The strange thing about joining a new company is the strangeness of it. Everything is somewhat different from the known, but it is not completely unknown either. Some attributes of organizations tend to be present in all of them. Use of Microsoft Office is one example, having conference rooms, kitchen areas, photocopiers, and other office equipment is largely similar, so is the likelihood of enjoying a level of employee benefits. Similar organizational processes appear: a payroll system, expense and timesheet requirements, and phone numbers, business cards, and email addresses are part and parcel of most organizational life. But beyond these explicit and/or tangible aspects things are different, and it's getting to grips with those which are so fascinating.
I've just spent my first week on-site in the company I joined on April 2. So in this one there are some things that it seems I don't have to do:
- Log in to my computer with my ID/smart card
- Have my ID card on me to get into the building
- Have an ID card (or a list of more than 20 passwords to get into the various organizational websites.

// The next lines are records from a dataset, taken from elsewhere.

Definition DESX_CBCUpdate (context : DESX_CBC_CTX) (input : list Z) (len : nat)
  : Z * list Z * DESX_CBC_CTX :=
  if negb (Nat.eqb (len mod 8) 0) then (RE_LEN, [], context)
  else
    let '(output, iv) := cbc_loop (DESX_block context) (len / 8) (desx_iv context) input in
    (ID_OK, output, mkDESX (desx_subkeys context) iv (inputWhitener context)
      (outputWhitener context) (desx_originalIV context) (desx_encrypt context)).

Definition DESX_CBCRestart (context : DESX_CBC_CTX) : DESX_CBC_CTX :=
  mkDESX (desx_subkeys context) (desx_originalIV context) (inputWhitener context)
    (outputWhitener context) (desx_originalIV context) (desx_encrypt context).

(** Triple DES: three key schedules. *)
Record DES3_CBC_CTX := mkDES3 {
  des3_subkeys : list (list Z); des3_iv : Z * Z; des3_originalIV : Z * Z; des3_encrypt : bool }.

Definition DES3_CBCInit (context : DES3_CBC_CTX) (key iv : list Z) (encrypt : bool) : DES3_CBC_CTX :=
  let sub i := nth i (des3_subkeys context) [] in
  mkDES3 [deskey (sub 0%nat) (if encrypt then key else skipn 16 key) encrypt;
          deskey (sub 1%nat) (skipn 8 key) (negb encrypt);
          deskey (sub 2%nat) (if encrypt then skipn 16 key else key) encrypt]
    (scrunch iv) (scrunch iv) encrypt.

Definition DES3_func (work : Z * Z) (subkeys : list (list Z)) : Z * Z :=
  let work := desfunc work (nth 0 subkeys []) in
  let work := desfunc work (nth 1 subkeys []) in
  desfunc work (nth 2 subkeys []).

Definition DES3_block (context : DES3_CBC_CTX) (iv inputBlock : Z * Z) : (Z * Z) * (Z * Z) :=
  if des3_encrypt context then
    let work := DES3_func (xor2 inputBlock iv) (des3_subkeys context) in (work, work)
  else
    let work := DES3_func inputBlock (des3_subkeys context) in (xor2 work iv, inputBlock).

Definition DES3_CBCUpdate (context : DES3_CBC_CTX) (input : list Z) (len : nat)
  : Z * list Z * DES3_CBC_CTX :=
  if negb (Nat.eqb (len mod 8) 0) then (RE_LEN, [], context)
  else
    let '(output, iv) := cbc_loop (DES3_block context) (len / 8) (des3_iv context) input in
    (ID_OK, output, mkDES3 (des3_subkeys context) iv (des3_originalIV context) (des3_encrypt context)).

Definition DES3_CBCRestart (context : DES3_CBC_CTX) : DES3_CBC_CTX :=
  mkDES3 (des3_subkeys context) (des3_originalIV context) (des3_originalIV context)
    (des3_encrypt context).
End Width.

(** The classic test vector: key 133457799BBCDFF1, plaintext 0123456789ABCDEF. *)
Example des_vector :
  desfunc 32 (0x01234567, 0x89ABCDEF)
    (deskey (repeat 0 32) [0x13; 0x34; 0x57; 0x79; 0x9B; 0xBC; 0xDF; 0xF1] true) =
  (0x85E81354, 0x0F0AB405).
Proof. vm_compute. reflexivity. Qed.

(** On 64-bit Unix, where [unsigned long] has 64 bits, the same call gives another
    block, and decrypting that block does not give the plaintext back. *)
Example desfunc_lp64 :
  desfunc 64 (0x01234567, 0x89ABCDEF)
    (deskey (repeat 0 32) [0x13; 0x34; 0x57; 0x79; 0x9B; 0xBC; 0xDF; 0xF1] true) =
  (2291820417, 1245368567).
Proof. vm_compute. reflexivity. Qed.

(** ** Words and bytes *)

Definition word_pair (p : Z * Z) : Prop := is_word (fst p) /\ is_word (snd p).

Lemma scrunch_word_be a b c d r : bytes [a; b; c; d] -> scrunch_word (a :: b :: c :: d :: r) = be [a; b; c; d].
Proof.
  intros H. repeat match goal with H : Forall _ (_ :: _) |- _ => inversion H; clear H; subst end.
  unfold is_byte in *. unfold scrunch_word. cbn [nth].
  change 0xff with (Z.ones 8). rewrite !Z.land_ones by lia. rewrite !Z.mod_small by lia.
  rewrite !Z.shiftl_mul_pow2 by lia. rewrite !be_cons. cbn [length].
  change (be []) with 0. change (Pn 3) with (2 ^ 24). change (Pn 2) with (2 ^ 16).
  change (Pn 1) with (2 ^ 8). change (Pn 0) with 1.
  rewrite (mul_lor_add 24) by lia.
  replace (a * 2 ^ 24 + b * 2 ^ 16) with ((a * 2 ^ 8 + b) * 2 ^ 16) by lia.
  rewrite (mul_lor_add 16) by lia.
  replace ((a * 2 ^ 8 + b) * 2 ^ 16 + c * 2 ^ 8) with (((a * 2 ^ 8 + b) * 2 ^ 8 + c) * 2 ^ 8) by lia.
  rewrite (mul_lor_add 8) by lia. lia.
Qed.

Lemma unscrunch_word_bytes x : bytes (unscrunch_word x).
Proof.
  unfold unscrunch_word. change 0xff with (Z.ones 8). rewrite !Z.land_ones by lia.
  repeat (apply Forall_cons; [apply Z.mod_pos_bound; lia|]). apply Forall_nil.
Qed.

Lemma be_unscrunch_word x : is_word x -> be (unscrunch_word x) = x.
Proof.
  intros H. unfold unscrunch_word, is_word in *. change 0xff with (Z.ones 8).
  rewrite !Z.land_ones, !shiftr_div by lia. rewrite !be_cons. cbn [length].
  change (be []) with 0. change (Pn 3) with (2 ^ 24). change (Pn 2) with (2 ^ 16).
  change (Pn 1) with (2 ^ 8). change (Pn 0) with 1. Z.to_euclidean_division_equations; lia.
Qed.

Lemma scrunch_unscrunch_word x r : is_word x -> scrunch_word (unscrunch_word x ++ r) = x.
Proof.
  intros H. transitivity (be (unscrunch_word x)); [|now apply be_unscrunch_word].
  apply scrunch_word_be. apply (unscrunch_word_bytes x).
Qed.

Lemma unscrunch_scrunch_word a b c d r : bytes [a; b; c; d] ->
  unscrunch_word (scrunch_word (a :: b :: c :: d :: r)) = [a; b; c; d] /\
  is_word (scrunch_word (a :: b :: c :: d :: r)).
Proof.
  intros H. rewrite scrunch_word_be by auto.
  assert (W : is_word (be [a; b; c; d])) by (apply (be_bound [a; b; c; d]); auto).
  split; [|exact W].
  apply be_inj; auto using unscrunch_word_bytes. now apply be_unscrunch_word.
Qed.

Lemma scrunch_unscrunch p r : word_pair p -> scrunch (unscrunch p ++ r) = p.
Proof.
  intros [H0 H1]. destruct p as [x y]. unfold scrunch, unscrunch. rewrite <- app_assoc.
  rewrite scrunch_unscrunch_word by auto. cbn [fst snd].
  change (skipn 4 (unscrunch_word x ++ unscrunch_word y ++ r)) with (unscrunch_word y ++ r).
  now rewrite scrunch_unscrunch_word by auto.
Qed.

Lemma skipn_unscrunch p r : skipn 8 (unscrunch p ++ r) = r.
Proof. reflexivity. Qed.

Lemma length_unscrunch p : length (unscrunch p) = 8%nat.
Proof. reflexivity. Qed.

Lemma unscrunch_bytes p : bytes (unscrunch p).
Proof. apply Forall_app. auto using unscrunch_word_bytes. Qed.

(** Reading a block of eight bytes and writing it back. *)
Lemma unscrunch_scrunch l : bytes l -> (8 <= length l)%nat ->
  unscrunch (scrunch l) = firstn 8 l /\ word_pair (scrunch l).
Proof.
  intros H L.
  destruct l as [|a [|b [|c [|d [|e [|f [|g [|h r]]]]]]]]; cbn [length] in L; try lia.
  assert (H0 : bytes [a; b; c; d]) by (apply (Forall_firstn _ 4) in H; exact H).
  assert (H1 : bytes [e; f; g; h]) by (apply (Forall_skipn _ 4), (Forall_firstn _ 4) in H; exact H).
  unfold scrunch. change (skipn 4 (a :: b :: c :: d :: e :: f :: g :: h :: r)) with (e :: f :: g :: h :: r).
  destruct (unscrunch_scrunch_word a b c d (e :: f :: g :: h :: r) H0) as [E0 W0].
  destruct (unscrunch_scrunch_word e f g h r H1) as [E1 W1].
  unfold unscrunch, word_pair. cbn [fst snd]. rewrite E0, E1. auto.
Qed.

(** ** Chaining

    A mode decrypts what it encrypts as soon as one block step undoes the other. *)
Section Chaining.
Context (step_e step_d : Z * Z -> Z * Z -> (Z * Z) * (Z * Z)).
Hypothesis step_inv : forall iv x, word_pair iv -> word_pair x ->
  word_pair (fst (step_e iv x)) /\ word_pair (snd (step_e iv x)) /\
  step_d iv (fst (step_e iv x)) = (x, snd (step_e iv x)).

Lemma cbc_loop_inv n iv input : bytes input -> (8 * n <= length input)%nat -> word_pair iv ->
  exists output iv', cbc_loop step_e n iv input = (output, iv') /\
    bytes output /\ length output = (8 * n)%nat /\ word_pair iv' /\
    cbc_loop step_d n iv output = (firstn (8 * n) input, iv').
Proof.
  revert iv input; induction n as [|n IH]; intros iv input H L Hiv.
  { exists [], iv. cbn. auto. }
  destruct (unscrunch_scrunch input H ltac:(lia)) as [E W].
  destruct (step_inv iv (scrunch input) Hiv W) as (Ww & Wi & D).
  cbn [cbc_loop]. destruct (step_e iv (scrunch input)) as [w iv1]. cbn [fst snd] in *.
  destruct (IH iv1 (skipn 8 input)) as (out & iv2 & E2 & B & L2 & W2 & D2);
    [auto with words|rewrite length_skipn; lia|auto|].
  rewrite E2. exists (unscrunch w ++ out), iv2. splits; auto.
  - apply Forall_app. auto using unscrunch_bytes.
  - rewrite length_app, length_unscrunch. lia.
  - rewrite scrunch_unscrunch, D, skipn_unscrunch, D2, E by auto.
    replace (8 * S n)%nat with (8 + 8 * n)%nat by lia. now rewrite firstn_plus.
Qed.
End Chaining.

Lemma cbc_loop_prefix step n iv a b : (length a = 8 * n)%nat ->
  cbc_loop step n iv (a ++ b) = cbc_loop step n iv a.
Proof.
  revert iv a; induction n as [|n IH]; intros iv a L; [reflexivity|].
  destruct a as [|x0 [|x1 [|x2 [|x3 [|x4 [|x5 [|x6 [|x7 a]]]]]]]]; cbn [length] in L; try lia.
  cbn [cbc_loop app]. change (scrunch (x0 :: x1 :: x2 :: x3 :: x4 :: x5 :: x6 :: x7 :: a ++ b))
    with (scrunch (x0 :: x1 :: x2 :: x3 :: x4 :: x5 :: x6 :: x7 :: a)).
  destruct (step iv _) as [w iv1].
  change (skipn 8 (x0 :: x1 :: x2 :: x3 :: x4 :: x5 :: x6 :: x7 :: a ++ b)) with (a ++ b).
  change (skipn 8 (x0 :: x1 :: x2 :: x3 :: x4 :: x5 :: x6 :: x7 :: a)) with a.
  rewrite IH by lia. reflexivity.
Qed.

(** Two updates in a row are one update of the concatenation. *)
Lemma cbc_loop_plus step n m iv a b : (length a = 8 * n)%nat ->
  cbc_loop step (n + m) iv (a ++ b) =
  let '(o1, iv1) := cbc_loop step n iv a in
  let '(o2, iv2) := cbc_loop step m iv1 b in (o1 ++ o2, iv2).
Proof.
  revert iv a; induction n as [|n IH]; intros iv a L.
  { destruct a; [|discriminate]. cbn [plus cbc_loop app]. now destruct (cbc_loop step m iv b). }
  destruct a as [|x0 [|x1 [|x2 [|x3 [|x4 [|x5 [|x6 [|x7 a]]]]]]]]; cbn [length] in L; try lia.
  cbn [cbc_loop app plus]. change (scrunch (x0 :: x1 :: x2 :: x3 :: x4 :: x5 :: x6 :: x7 :: a ++ b))
    with (scrunch (x0 :: x1 :: x2 :: x3 :: x4 :: x5 :: x6 :: x7 :: a)).
  destruct (step iv _) as [w iv1].
  change (skipn 8 (x0 :: x1 :: x2 :: x3 :: x4 :: x5 :: x6 :: x7 :: a ++ b)) with (a ++ b).
  change (skipn 8 (x0 :: x1 :: x2 :: x3 :: x4 :: x5 :: x6 :: x7 :: a)) with a.
  rewrite IH by lia. destruct (cbc_loop step n iv1 a) as [o1 iv2].
  destruct (cbc_loop step m iv2 b) as [o2 iv3]. now rewrite app_assoc.
Qed.

(** ** The block function on 32-bit words *)

Lemma xor_xor a b : a .^ b .^ b = a.
Proof. now rewrite Z.lxor_assoc, Z.lxor_nilpotent, Z.lxor_0_r. Qed.

Lemma xor_cancel a b c : (a .^ b) .^ (c .^ b) = a .^ c.
Proof. rewrite (Z.lxor_comm c b), <- Z.lxor_assoc, xor_xor. reflexivity. Qed.

Lemma xor2_xor2 a b : xor2 (xor2 a b) b = a.
Proof. destruct a, b. unfold xor2. cbn [fst snd]. now rewrite !xor_xor. Qed.

Lemma xor2_word a b : word_pair a -> word_pair b -> word_pair (xor2 a b).
Proof. intros [] []. split; cbn [xor2 fst snd]; auto with words. Qed.

Lemma wL_small x : is_word x -> wL 32 x = x.
Proof. apply w32_small. Qed.

(** A masked swap is its own inverse when no bit of the mask is shifted out. *)
Section DeltaSwap.
Context (n mask : Z) (Hn : 0 <= n) (Hm : 0 <= mask) (Hw : mask .<< n < 2 ^ 32).

Lemma delta_work z : is_word ((z .& mask) .<< n).
Proof.
  assert (B : Z.land z mask <= mask).
  { apply Z.ldiff_le; [auto|]. rewrite Z.ldiff_land. apply Z.bits_inj'. intros i Hi.
    rewrite !Z.land_spec, Z.lnot_spec, Z.bits_0 by auto. destruct (Z.testbit mask i), (Z.testbit z i); auto. }
  assert (0 <= Z.land z mask) by (apply Z.land_nonneg; auto).
  unfold is_word. rewrite Z.shiftl_mul_pow2 in * by auto. nia.
Qed.

Lemma delta_swap_word x y : is_word x -> is_word y ->
  is_word (fst (delta_swap 32 n mask x y)) /\ is_word (snd (delta_swap 32 n mask x y)).
Proof.
  intros Hx Hy. unfold delta_swap. cbn [fst snd].
  rewrite wL_small by apply delta_work. split; [apply word_lxor; auto using delta_work|].
  apply word_lxor; auto. apply word_land; auto. apply word_lxor; auto using word_shiftr.
Qed.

In this organization I just have 2 so far).
- Clear my desk in the evening (not that I have a desk because I'm going to be home based) but I'm just observing others who do have a desk on this one
- Work out who is who in the hierarchy and how they are going to play their position – there's very little observable hierarchy including no private offices
Here are some things I do have to do
- Use the company mugs of which there are hundreds in the kitchens to avoid disposable ones – the company is 'green' and appears to act on this rather than talk about it
- Follow the standard signature block on my emails – in my previous organization there was no standardization whatsoever on this
- Quickly learn to use the CRM system (totally new to me)
- Get to grips with the company language and what it means in practice. For example: markets, studios, core teams, market managers, first Thursdays, BDIR (!), workplace strategy, transition planning, and so on
- Start to attend various repeated meetings that are appearing in my calendar.
- Trawl the intranet for useful history, and current goings on. (And also to match names and faces).
There's a fun convention of naming the conference rooms after jazz albums. So one evening in the week when I felt pretty brain dead I got out the floor plan – which is a tremendously useful document and You Tubed each of the conference room names and listened to a snippet of the album. Lots of Miles Davis and Thelonious Monk but some were totally new (Muriel Grossman) to me and very worth listening to.
I was reminded of my days at British Airways were conference rooms were named after locations so when someone said they would see me (or someone else) in 'Rome' people often didn't know whether they meant the conference room or actually Rome, Italy because BA people were constantly traveling.
Not only is there the company geography to get to know, there's the local geography to understand – coffee shops, lunch places, running routes, etc.
Of course beyond getting to grips with 'the way we do things round here' in an informal sense there's the getting to grips with the work. And that's where I'm in the position of what is known as 'eating your own dogfood'. This phrase comes from the computer world, "One of the most important rules in software is to eat your own dog food. The concept is simple: If you have confidence in your product, you use it". On mashable there's a post about Google's senior management staff not using Google+ pointing out that they are not eating their own dogfood. The post is a restatement of a different one that gives more details
Why am I aiming to eat my own dogfood? My PhD dissertation was on senior people joining a new organization – what made them succeed or fail even when they appeared to have the right technical skills, experience, and knowledge to do the job they were hired to do. The outcome of the several years of research was that senior/executive level new hires had to
a. fit in socially i.e. rapidly create networks, reputation, good impression, and community rapport
b. get on and prove they could meet – or preferably exceed performance expectations
Generally they had to meet these two objectives simultaneously and within a short window – three months – or they would leave the organization by being indirectly eased out or directly asked to leave. I came up with a series of management checklists – published by the Chartered Management Institute and available from them – and a methodology for minimizing the risk of these people failing as failure at this level is very expensive not just in money but in reputation, time, motivation, and so on.
So here I am looking at the checklists again. There are ten of them in the first series (and a further ten in a second series) so that's salutary for a start: ten things to think about on how to join an organization. I'm re-reading them. Do I know how to handle the politics? Have I got the job I think I've got? Can I adjust my style? They seem full of perfectly sound advice and useful suggestions that I'd do well to pay attention to. I'm wondering if I have it in me to use the lists and will they help me succeed? Well, I do think that eating one's own dog food is a good thing to do. So I'm giving it a go. I'll find out within three months whether it's an effective diet.